Someone very close was sick for a while.
I explained to their caregiver the basic principles of the Tibetan Book of Dead, which teaches how to cross over. Tibetans believe in reincarnation so it is very important how you cross over, how you die - that determines your next life.

So, what is important is being there with the dieing person and "holding their fear" as Serbs would say, i.e. ensuring the dieing person that they are loved, that everything is ok, that it will be ok to cross over, and that it's ok on the other side.

Also, that their loved ones who died before will be waiting on the other side and welcome them. That God will not judge them, but will take care of them. That before the crossing over, the whole life needs to be reviewed, mistakes understood and forgiven, lessons learned from mistakes, and then it is ok to cross over peacefully - all bills have been cleared.
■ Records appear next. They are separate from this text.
(* ===== verification/BufferPoolTests.v ===== *)
(** The unit tests of [buffer_pool_manager.rs] and [page_guard.rs] on the clock
    replacer and the disk manager over the file system in memory: each
    definition says what the test of that name asserts. *)
From stdpp Require Import gmap.
From Stdlib Require Import String.
From S2P Require Import Prelude.
From S2P Require Import Bytes.
From S2P Require Import RustStr.
From S2P Require Import Page.
From S2P Require Import Evictor.
From S2P Require Import FileSystem.
From S2P Require Import FileSystemProps.
From S2P Require Import DiskManager.
From S2P Require Import PageStore.
From S2P Require Import Prog.
From S2P Require Import Frame.
From S2P Require Import Broadcast.
From S2P Require Import BufferPool.

#[local] Abbreviation Disk := (DiskManager MemFile * MemFs)%type.
#[local] Abbreviation Bpm := (BufferPoolManager ClockEvictorState Channels nat Disk).
#[local] Abbreviation bpmP := (prog Bpm BufferPoolError).

Definition io_text (e : IoError) : rstr := [].

(** A pool of [size] frames on an empty folder, after [setup] of the disk. *)
Definition pool_on {A} (size : nat) (setup : stateM Disk IoError A) : Bpm :=
  bpm_new size (setup (disk_manager_new [], mem_empty)).2 channels_new.

(** What a test observes; [None] if it would never end. *)
Definition observed {A} (s : Bpm) (p : bpmP A) : option (outcome BufferPoolError A) :=
  match run p s with Some (r, _) => Some r | None => None end.

Definition bytes_at (buffer : list Z) (ixs : list Z) : list Z := (fun i => default 0 (buffer !! Z.to_nat i)) <$> ixs.

(** A page with bytes set. *)
Definition page_with (l : list (Z * Z)) : list Z :=
  foldr (fun '(i, b) d => <[Z.to_nat i := b]> d) (fill 0 PAGE_SIZE) l.

Definition create := create_page (Ev := ClockEvictorState) (C := Channels) (Tx := nat) (Rx := nat * nat)
                       (W := Disk) io_text.
Definition read := fetch_page_read (Ev := ClockEvictorState) (C := Channels) (Tx := nat) (Rx := nat * nat)
                       (W := Disk) io_text.
Definition write := fetch_page_write (Ev := ClockEvictorState) (C := Channels) (Tx := nat) (Rx := nat * nat)
                       (W := Disk) io_text.
Definition evict := evict_page (Ev := ClockEvictorState) (C := Channels) (Tx := nat) (W := Disk).

(** [guard[i] = b] for each of [l], then [guard.mark_dirty()]. *)
Definition poke (g : PageGuard) (l : list (Z * Z)) : bpmP unit :=
  d ← guard_deref g;
  guard_deref_mut (guard_frame g) (foldr (fun '(i, b) d => <[Z.to_nat i := b]> d) d l);;
  mark_dirty (guard_frame g).

Definition peek (g : PageGuard) (ixs : list Z) : bpmP (list Z) := d ← guard_deref g; mret (bytes_at d ixs).

Definition disk {A} (m : stateM Disk IoError A) : bpmP A := prog_map_err (fun _ => Generic []) (on_disk m).

(** ** [page_guard.rs] *)

Definition one_frame : Bpm := pool_on 1 (mret tt).
Definition pins : bpmP Z := on_frame 0 get_pin_count.

Definition test_page_read_guard_decrements_pin_count_on_drop : Prop :=
  observed one_frame
    (on_frame 0 increment_pin_count;; before ← pins;
     frame_lock_on 0 read_data;;
     d ← peek (PageReadGuard 0) [0];
     guard_drop (PageReadGuard 0);; after ← pins; mret (before, d, after))
  = Some (Ok (1, [0], 0)).

Definition test_page_write_guard_mutates_data_and_cleans_up_on_drop : Prop :=
  observed one_frame
    (on_frame 0 increment_pin_count;; before ← pins;
     frame_lock_on 0 write_data;;
     poke (PageWriteGuard 0) [(0, 42); (PAGE_SIZE - 1, 99)];;
     guard_drop (PageWriteGuard 0);; after ← pins;
     dirty ← on_frame 0 is_dirty; frame_lock_on 0 read_data;;
     d ← peek (PageReadGuard 0) [0; PAGE_SIZE - 1]; mret (before, after, dirty, d))
  = Some (Ok (1, 0, true, [42; 99])).

(** ** [buffer_pool_manager.rs] *)

Definition test_bpm_create_page_allocates_and_returns_write_guard : Prop :=
  let table_id := 100 in
  observed (pool_on 2 (create_table_file table_id))
    (page_guard ← create table_id; poke page_guard [(0, 42); (1, 99)];;
     bpm_get_pin_count (mkPageId table_id 0))
  = Some (Ok (Some 1)).

Definition test_bpm_create_page_evicts_dirty_frame_and_flushes : Prop :=
  let table_id := 200 in
  observed (pool_on 1 (create_table_file table_id))
    (guard1 ← create table_id; poke guard1 [(0, 111); (PAGE_SIZE - 1, 222)];; guard_drop guard1;;
     guard2 ← create table_id;
     page1 ← bpm_get_pin_count (mkPageId table_id 1);
     page0 ← bpm_get_pin_count (mkPageId table_id 0);
     guard_drop guard2;;
     handle ← disk (on_fs (open_file [show_unsigned table_id ++ str ".tbl"]));
     '(_, buffer) ← disk (on_fs (read_at handle (fill 0 PAGE_SIZE) 0));
     mret (page1, page0, bytes_at buffer [0; PAGE_SIZE - 1]))
  = Some (Ok (Some 1, None, [111; 222])).

Definition test_evict_page_returns_error_when_pool_full : Prop :=
  observed (pool_on 1 (mret tt)) (pin_frame 0;; with_lock page_table_mutex evict) = Some (Err BufferFull).

(** Frame 0 made to cache [page_id] by hand. *)
Definition cache_by_hand (page_id : PageId) (dirty : bool) : bpmP unit :=
  atomic (smodify (set_free []));;
  on_frame 0 (set_page_id (Some page_id));;
  on_frame 0 (set_dirty dirty);;
  atomic (smodify (fun s => set_table (<[page_id := 0%nat]> (page_table s)) s)).

Definition test_evict_page_evicts_clean_page_and_updates_page_table : Prop :=
  let page_id := mkPageId 10 0 in
  observed (pool_on 1 (mret tt))
    (cache_by_hand page_id false;; on_evictor (ev_add 0);;
     result ← with_lock page_table_mutex evict;
     pin_count ← bpm_get_pin_count page_id; mret (result, pin_count))
  = Some (Ok ((0%nat, None), None)).

Definition test_evict_page_evicts_dirty_page_and_returns_data_to_flush : Prop :=
  let page_id := mkPageId 20 1 in
  let data := page_with [(0, 123); (PAGE_SIZE - 1, 234)] in
  observed (pool_on 1 (mret tt))
    (cache_by_hand page_id true;;
     frame_lock_on 0 write_data;; on_frame 0 (smodify (with_data data));;
     atomic (smodify (release_on 0 (drop_write false)));;
     on_evictor (ev_add 0);;
     result ← with_lock page_table_mutex evict;
     pin_count ← bpm_get_pin_count page_id; mret (result, pin_count))
  = Some (Ok ((0%nat, Some (page_id, data)), None)).

(** A table with a page of each of [l], written past the pool. *)
Fixpoint write_pages (table_id : Z) (l : list (list (Z * Z))) : stateM Disk IoError unit :=
  match l with
  | [] => mret tt
  | bytes :: l =>
      page_id ← allocate_page table_id; write_page page_id (page_with bytes);; write_pages table_id l
  end.
Definition table_of (table_id : Z) (l : list (list (Z * Z))) : stateM Disk IoError unit :=
  create_table_file table_id;; write_pages table_id l.

Definition test_bpm_fetch_page_miss_loads_from_disk_then_hit_returns_cached_frame : Prop :=
  let table_id := 300 in
  let page_id := mkPageId table_id 0 in
  observed (pool_on 2 (table_of table_id [[(0, 77); (PAGE_SIZE - 1, 88)]]))
    (guard1 ← read page_id; d ← peek guard1 [0; PAGE_SIZE - 1];
     once ← bpm_get_pin_count page_id;
     _guard2 ← read page_id;
     twice ← bpm_get_pin_count page_id;
     free ← get_free_frame_count; mret (d, once, twice, free))
  = Some (Ok ([77; 88], Some 1, Some 2, 1%nat)).

Definition test_bpm_fetch_page_cache_hit : Prop :=
  let table_id := 200 in
  observed (pool_on 2 (create_table_file table_id))
    (page_guard ← create table_id; poke page_guard [(0, 88); (1, 99)];;
     page_id ← guard_page_id (guard_frame page_guard); guard_drop page_guard;;
     read_guard ← read page_id; peek read_guard [0; 1])
  = Some (Ok [88; 99]).

Definition test_bpm_fetch_page_write_cache_hit : Prop :=
  let table_id := 300 in
  observed (pool_on 2 (create_table_file table_id))
    (page_guard ← create table_id; poke page_guard [(0, 11); (1, 22)];;
     page_id ← guard_page_id (guard_frame page_guard); guard_drop page_guard;;
     write_guard ← write page_id; old ← peek write_guard [0; 1];
     poke write_guard [(0, 33); (1, 44)];; guard_drop write_guard;;
     read_guard ← read page_id; new ← peek read_guard [0; 1]; mret (old, new))
  = Some (Ok ([11; 22], [33; 44])).

Definition test_bpm_fetch_page_cache_miss_with_free_frame : Prop :=
  let table_id := 400 in
  observed (pool_on 2 (table_of table_id [[(0, 77); (1, 88)]]))
    (read_guard ← read (mkPageId table_id 0); peek read_guard [0; 1])
  = Some (Ok [77; 88]).

Definition test_bpm_fetch_page_evicts_unpinned_frame_when_full : Prop :=
  let table_id := 600 in
  observed (pool_on 2 (table_of table_id [[(0, 11)]; [(0, 22)]; [(0, 33)]]))
    (guard1 ← read (mkPageId table_id 0); guard2 ← read (mkPageId table_id 1);
     d1 ← peek guard1 [0]; d2 ← peek guard2 [0]; free ← get_free_frame_count;
     guard_drop guard2;; guard_drop guard1;;
     guard3 ← read (mkPageId table_id 2); d3 ← peek guard3 [0]; mret (d1, d2, free, d3))
  = Some (Ok ([11], [22], 0%nat, [33])).

Definition test_bpm_evicts_dirty_frame_and_writes_to_disk : Prop :=
  let table_id := 700 in
  let page_id_1 := mkPageId table_id 0 in
  observed (pool_on 1 (create_table_file table_id;; allocate_page table_id;; allocate_page table_id))
    (guard1 ← write page_id_1; poke guard1 [(0, 123); (1, 234)];; guard_drop guard1;;
     guard2 ← read (mkPageId table_id 1); d2 ← peek guard2 [0]; guard_drop guard2;;
     guard1_reloaded ← read page_id_1; d1 ← peek guard1_reloaded [0; 1]; mret (d2, d1))
  = Some (Ok ([0], [123; 234])).

Definition test_bpm_fetch_page_returns_error_when_all_frames_pinned : Prop :=
  let table_id := 800 in
  observed (pool_on 1 (create_table_file table_id;; allocate_page table_id;; allocate_page table_id))
    (_guard1 ← read (mkPageId table_id 0); read (mkPageId table_id 1))
  = Some (Err BufferFull).

Definition test_bpm_create_page_evicts_frame_when_full : Prop :=
  let table_id := 900 in
  observed (pool_on 1 (create_table_file table_id;; allocate_page table_id))
    (_guard1 ← read (mkPageId table_id 0); guard_drop _guard1;;
     guard2 ← create table_id; page_id ← guard_page_id (guard_frame guard2); mret (page_index page_id))
  = Some (Ok 1).

(** A reader of the concurrent test: the frame, a guard on it, its first byte. *)
Definition rush (page_id : PageId) : bpmP (list Z) :=
  frame ← fetch_and_pin_frame (Rx := nat * nat) io_text page_id;
  frame_lock_on frame read_data;;
  d ← peek (PageReadGuard frame) [0];
  guard_drop (PageReadGuard frame);; mret d.

(** Ten of them step in turn, a thread that has to wait being passed over; the
    disk read of the first is held back for [delay] turns. *)
Fixpoint turns (n : nat) (js : list nat) (c : list (bpmP (list Z)) * Bpm) :
    list (bpmP (list Z)) * Bpm :=
  match n with
  | O => c
  | S n => turns n js (fold_left (fun c j => default c (thread_step j c)) js c)
  end.

Definition test_bpm_concurrent_cache_miss_prevents_phantom_fetch : Prop :=
  let table_id := 500 in
  let page_id := mkPageId table_id 0 in
  let s := pool_on 10 (table_of table_id [[(0, 99)]]) in
  let c := turns 20 (seq 0 10) (replicate 10 (rush page_id), s) in
  let c := turns 30 (seq 1 9) c in
  let '(ts, s) := turns 60 (seq 0 10) c in
  (forallb (fun p => match p with Done (Ok [b]) => b =? 99 | _ => false end) ts,
   length (free_frames s))
  = (true, 9%nat).

Lemma page_guard_tests :
  test_page_read_guard_decrements_pin_count_on_drop
  /\ test_page_write_guard_mutates_data_and_cleans_up_on_drop.
Proof. split; by vm_compute. Qed.

Lemma buffer_pool_tests :
  test_bpm_create_page_allocates_and_returns_write_guard
  /\ test_bpm_create_page_evicts_dirty_frame_and_flushes
  /\ test_evict_page_returns_error_when_pool_full
  /\ test_evict_page_evicts_clean_page_and_updates_page_table
  /\ test_evict_page_evicts_dirty_page_and_returns_data_to_flush
  /\ test_bpm_fetch_page_miss_loads_from_disk_then_hit_returns_cached_frame
  /\ test_bpm_fetch_page_cache_hit /\ test_bpm_fetch_page_write_cache_hit
  /\ test_bpm_fetch_page_cache_miss_with_free_frame.
Proof. do 8 (split; [by vm_compute|]). by vm_compute. Qed.

Lemma buffer_pool_eviction_tests :
  test_bpm_fetch_page_evicts_unpinned_frame_when_full
  /\ test_bpm_evicts_dirty_frame_and_writes_to_disk
  /\ test_bpm_fetch_page_returns_error_when_all_frames_pinned
  /\ test_bpm_create_page_evicts_frame_when_full
  /\ test_bpm_concurrent_cache_miss_prevents_phantom_fetch.
Proof. do 4 (split; [by vm_compute|]). by vm_compute. Qed.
Also, on our side, we the living can help the dieing by remembering their good deeds and forgiving their bad deeds, i.e. clearing the bill on our side so that it is easier for them to clear their side of the bill.

Also, that the body is just a heavy garment and that it is a relief to leave it when it becomes too uncomfortable to further live. That it is ok to just shed the body and leave peacefully onto bigger and better projects, having learned from this life experience.

I told the caregiver that I will be happy to assist the person in crossing over to the other side. I have some training in that and have done it for some, successfully. They were afraid of death and struggling to stay alove, although their bodies were hurting them badly. Finally, they decided to leave, you could tell that it was a relief for them. They were done and they just left, peacefully and consciously.

The week before, during the Vision Quest, I went throught some forgiveness procedures for this dieing person. The person did some pretty nasty stuff to me which I saw clearly and understood for the first time in my life. However - somehow it didn't matter. The person did some very good, helpful healing stuff and helped me a lot - and that is what matters and what I remember.

So I told the caregiver everything that I was grateful for that this dieing person did for me.

================

The person died the very next morning, peacefully in their sleep. Somehow they heard what we were talking about and it helped them cross over. God bless them and may their journey be joyful.